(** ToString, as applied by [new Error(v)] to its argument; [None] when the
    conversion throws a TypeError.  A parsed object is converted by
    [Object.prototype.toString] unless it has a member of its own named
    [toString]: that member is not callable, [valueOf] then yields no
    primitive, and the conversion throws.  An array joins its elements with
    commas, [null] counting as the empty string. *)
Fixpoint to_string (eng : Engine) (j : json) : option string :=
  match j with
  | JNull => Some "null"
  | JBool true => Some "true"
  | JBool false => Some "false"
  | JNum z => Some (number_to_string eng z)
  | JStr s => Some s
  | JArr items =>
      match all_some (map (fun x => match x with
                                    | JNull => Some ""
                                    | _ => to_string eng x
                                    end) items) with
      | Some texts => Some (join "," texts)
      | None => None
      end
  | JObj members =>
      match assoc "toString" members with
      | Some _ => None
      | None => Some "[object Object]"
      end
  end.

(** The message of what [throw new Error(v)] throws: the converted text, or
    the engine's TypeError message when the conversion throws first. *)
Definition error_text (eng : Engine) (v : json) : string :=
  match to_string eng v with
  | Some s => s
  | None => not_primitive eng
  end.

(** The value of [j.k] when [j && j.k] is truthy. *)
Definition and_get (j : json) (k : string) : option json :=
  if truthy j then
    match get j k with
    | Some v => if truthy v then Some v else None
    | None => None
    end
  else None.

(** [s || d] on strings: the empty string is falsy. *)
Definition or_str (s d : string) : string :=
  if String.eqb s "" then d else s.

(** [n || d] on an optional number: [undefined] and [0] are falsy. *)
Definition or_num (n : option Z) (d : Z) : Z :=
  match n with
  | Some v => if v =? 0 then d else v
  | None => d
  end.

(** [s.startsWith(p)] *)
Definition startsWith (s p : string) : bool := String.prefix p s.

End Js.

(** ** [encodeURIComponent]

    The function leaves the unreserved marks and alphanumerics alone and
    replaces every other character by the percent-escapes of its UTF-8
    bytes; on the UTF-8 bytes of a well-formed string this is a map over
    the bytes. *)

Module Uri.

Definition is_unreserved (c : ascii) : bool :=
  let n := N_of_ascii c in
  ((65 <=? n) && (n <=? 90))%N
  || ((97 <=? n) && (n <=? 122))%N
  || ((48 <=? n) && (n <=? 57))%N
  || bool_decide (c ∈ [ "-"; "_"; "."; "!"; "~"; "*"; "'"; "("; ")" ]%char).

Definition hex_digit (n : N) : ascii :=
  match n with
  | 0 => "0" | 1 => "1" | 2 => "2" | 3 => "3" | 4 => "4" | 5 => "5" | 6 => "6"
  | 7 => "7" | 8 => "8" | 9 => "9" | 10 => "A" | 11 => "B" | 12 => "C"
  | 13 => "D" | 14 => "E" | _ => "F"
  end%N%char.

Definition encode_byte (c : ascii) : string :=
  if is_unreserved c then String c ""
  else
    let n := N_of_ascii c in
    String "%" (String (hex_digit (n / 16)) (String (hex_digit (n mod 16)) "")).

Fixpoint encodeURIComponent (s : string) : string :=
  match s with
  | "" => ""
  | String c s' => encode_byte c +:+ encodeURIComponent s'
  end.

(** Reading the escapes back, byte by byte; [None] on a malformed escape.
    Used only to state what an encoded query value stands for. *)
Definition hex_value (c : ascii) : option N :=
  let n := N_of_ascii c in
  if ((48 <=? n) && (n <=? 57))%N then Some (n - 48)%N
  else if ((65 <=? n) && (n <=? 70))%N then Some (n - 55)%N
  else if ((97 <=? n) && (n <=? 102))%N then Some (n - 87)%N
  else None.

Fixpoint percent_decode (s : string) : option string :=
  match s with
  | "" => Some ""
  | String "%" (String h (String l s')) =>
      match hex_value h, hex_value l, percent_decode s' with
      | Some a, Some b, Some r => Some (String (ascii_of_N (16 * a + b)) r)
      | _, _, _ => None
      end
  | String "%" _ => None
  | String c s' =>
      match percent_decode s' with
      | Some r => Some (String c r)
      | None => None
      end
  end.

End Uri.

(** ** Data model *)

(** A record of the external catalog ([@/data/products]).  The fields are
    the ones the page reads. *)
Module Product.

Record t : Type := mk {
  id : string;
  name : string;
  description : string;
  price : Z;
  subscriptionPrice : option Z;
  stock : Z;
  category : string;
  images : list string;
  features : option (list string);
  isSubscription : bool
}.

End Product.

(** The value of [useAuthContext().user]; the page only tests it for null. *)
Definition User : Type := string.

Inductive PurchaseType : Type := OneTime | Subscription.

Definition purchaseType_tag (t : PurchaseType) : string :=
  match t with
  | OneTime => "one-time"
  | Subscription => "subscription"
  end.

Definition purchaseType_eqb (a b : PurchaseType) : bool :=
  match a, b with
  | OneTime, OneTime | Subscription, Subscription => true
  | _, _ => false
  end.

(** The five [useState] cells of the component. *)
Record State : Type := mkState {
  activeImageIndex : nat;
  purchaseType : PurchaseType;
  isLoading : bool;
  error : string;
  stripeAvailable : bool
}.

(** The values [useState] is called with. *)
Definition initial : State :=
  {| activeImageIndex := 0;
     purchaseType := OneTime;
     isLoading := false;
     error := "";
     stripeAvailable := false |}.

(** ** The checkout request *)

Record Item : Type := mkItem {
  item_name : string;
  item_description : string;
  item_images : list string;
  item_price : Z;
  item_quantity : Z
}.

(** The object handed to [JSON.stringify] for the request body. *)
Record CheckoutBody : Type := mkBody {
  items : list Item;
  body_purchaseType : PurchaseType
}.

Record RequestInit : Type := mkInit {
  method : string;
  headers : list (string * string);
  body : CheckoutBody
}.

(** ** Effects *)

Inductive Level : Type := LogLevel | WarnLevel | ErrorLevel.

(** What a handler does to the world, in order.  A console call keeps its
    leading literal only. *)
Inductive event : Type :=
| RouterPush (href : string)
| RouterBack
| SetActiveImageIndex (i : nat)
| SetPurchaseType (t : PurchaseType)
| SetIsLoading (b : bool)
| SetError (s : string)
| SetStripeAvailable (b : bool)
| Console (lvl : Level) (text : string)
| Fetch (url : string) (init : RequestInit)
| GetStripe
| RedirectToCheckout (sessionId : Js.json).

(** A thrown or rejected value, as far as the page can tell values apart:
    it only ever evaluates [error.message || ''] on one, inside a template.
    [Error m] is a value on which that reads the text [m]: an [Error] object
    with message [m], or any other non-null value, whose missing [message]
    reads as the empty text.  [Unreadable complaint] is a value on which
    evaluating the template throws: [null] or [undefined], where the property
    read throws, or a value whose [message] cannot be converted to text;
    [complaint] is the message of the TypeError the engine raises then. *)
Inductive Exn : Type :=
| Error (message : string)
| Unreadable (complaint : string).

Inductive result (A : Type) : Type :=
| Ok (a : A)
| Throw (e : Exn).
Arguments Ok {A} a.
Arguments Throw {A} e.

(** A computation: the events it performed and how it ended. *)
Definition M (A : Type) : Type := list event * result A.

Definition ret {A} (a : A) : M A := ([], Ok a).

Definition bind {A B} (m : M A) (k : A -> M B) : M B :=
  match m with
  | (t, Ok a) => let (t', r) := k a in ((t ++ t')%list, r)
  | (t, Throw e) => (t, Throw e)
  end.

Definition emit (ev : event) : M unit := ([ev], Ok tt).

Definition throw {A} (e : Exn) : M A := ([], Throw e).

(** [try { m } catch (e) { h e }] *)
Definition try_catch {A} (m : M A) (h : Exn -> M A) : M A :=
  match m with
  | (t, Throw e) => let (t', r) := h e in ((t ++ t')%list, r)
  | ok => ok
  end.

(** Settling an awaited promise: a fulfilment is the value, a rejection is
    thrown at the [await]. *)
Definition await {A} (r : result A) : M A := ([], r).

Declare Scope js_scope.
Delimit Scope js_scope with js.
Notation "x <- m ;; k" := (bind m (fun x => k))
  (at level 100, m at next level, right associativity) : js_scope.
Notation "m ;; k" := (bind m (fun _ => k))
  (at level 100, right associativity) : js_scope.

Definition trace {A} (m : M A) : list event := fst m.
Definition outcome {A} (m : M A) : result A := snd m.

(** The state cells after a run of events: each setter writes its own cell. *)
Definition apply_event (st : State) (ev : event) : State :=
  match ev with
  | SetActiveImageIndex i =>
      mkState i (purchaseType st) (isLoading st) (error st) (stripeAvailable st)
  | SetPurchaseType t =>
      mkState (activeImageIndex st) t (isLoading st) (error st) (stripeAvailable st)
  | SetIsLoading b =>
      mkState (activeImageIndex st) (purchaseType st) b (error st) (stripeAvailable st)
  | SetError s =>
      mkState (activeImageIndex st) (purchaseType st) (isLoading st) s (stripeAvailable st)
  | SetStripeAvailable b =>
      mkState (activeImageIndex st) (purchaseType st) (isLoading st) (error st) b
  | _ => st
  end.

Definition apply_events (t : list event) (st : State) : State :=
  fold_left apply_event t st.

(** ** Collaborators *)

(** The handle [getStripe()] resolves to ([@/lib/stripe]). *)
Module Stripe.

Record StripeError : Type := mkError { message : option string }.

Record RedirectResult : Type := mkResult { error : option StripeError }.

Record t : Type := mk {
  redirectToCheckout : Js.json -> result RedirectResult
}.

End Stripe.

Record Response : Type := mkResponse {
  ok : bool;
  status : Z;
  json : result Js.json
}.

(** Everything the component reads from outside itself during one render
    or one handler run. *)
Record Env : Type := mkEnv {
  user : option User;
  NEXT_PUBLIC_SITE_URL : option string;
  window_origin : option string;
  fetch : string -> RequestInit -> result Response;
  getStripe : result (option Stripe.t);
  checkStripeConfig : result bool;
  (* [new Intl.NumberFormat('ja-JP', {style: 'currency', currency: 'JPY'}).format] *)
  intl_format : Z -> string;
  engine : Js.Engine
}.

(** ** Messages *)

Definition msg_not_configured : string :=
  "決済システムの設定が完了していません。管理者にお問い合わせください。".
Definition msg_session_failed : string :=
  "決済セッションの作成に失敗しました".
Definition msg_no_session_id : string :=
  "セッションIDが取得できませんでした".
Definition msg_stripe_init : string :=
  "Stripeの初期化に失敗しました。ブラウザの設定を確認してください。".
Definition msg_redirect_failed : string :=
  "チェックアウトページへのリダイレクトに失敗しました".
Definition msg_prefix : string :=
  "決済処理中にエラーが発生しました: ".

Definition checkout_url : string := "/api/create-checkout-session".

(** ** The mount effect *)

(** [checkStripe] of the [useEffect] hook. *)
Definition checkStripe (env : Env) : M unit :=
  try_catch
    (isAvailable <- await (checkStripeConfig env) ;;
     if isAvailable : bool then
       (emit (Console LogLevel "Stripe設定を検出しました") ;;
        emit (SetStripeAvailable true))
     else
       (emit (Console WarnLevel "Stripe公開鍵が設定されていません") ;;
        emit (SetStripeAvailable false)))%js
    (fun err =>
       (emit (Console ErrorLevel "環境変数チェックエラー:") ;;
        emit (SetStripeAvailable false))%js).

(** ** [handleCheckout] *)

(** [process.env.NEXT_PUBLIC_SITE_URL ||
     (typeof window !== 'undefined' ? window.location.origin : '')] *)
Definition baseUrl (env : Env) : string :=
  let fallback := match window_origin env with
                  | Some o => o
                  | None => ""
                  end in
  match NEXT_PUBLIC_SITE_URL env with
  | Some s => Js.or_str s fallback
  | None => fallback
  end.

++++++++

→ EXERCISE OBJECTIVE
Scan the entries above for the string "TypeError" and copy each line containing it.

→ TASK ANSWER
    conversion throws a TypeError.  A parsed object is converted by
    the engine's TypeError message when the conversion throws first. *)
    [complaint] is the message of the TypeError the engine raises then. *)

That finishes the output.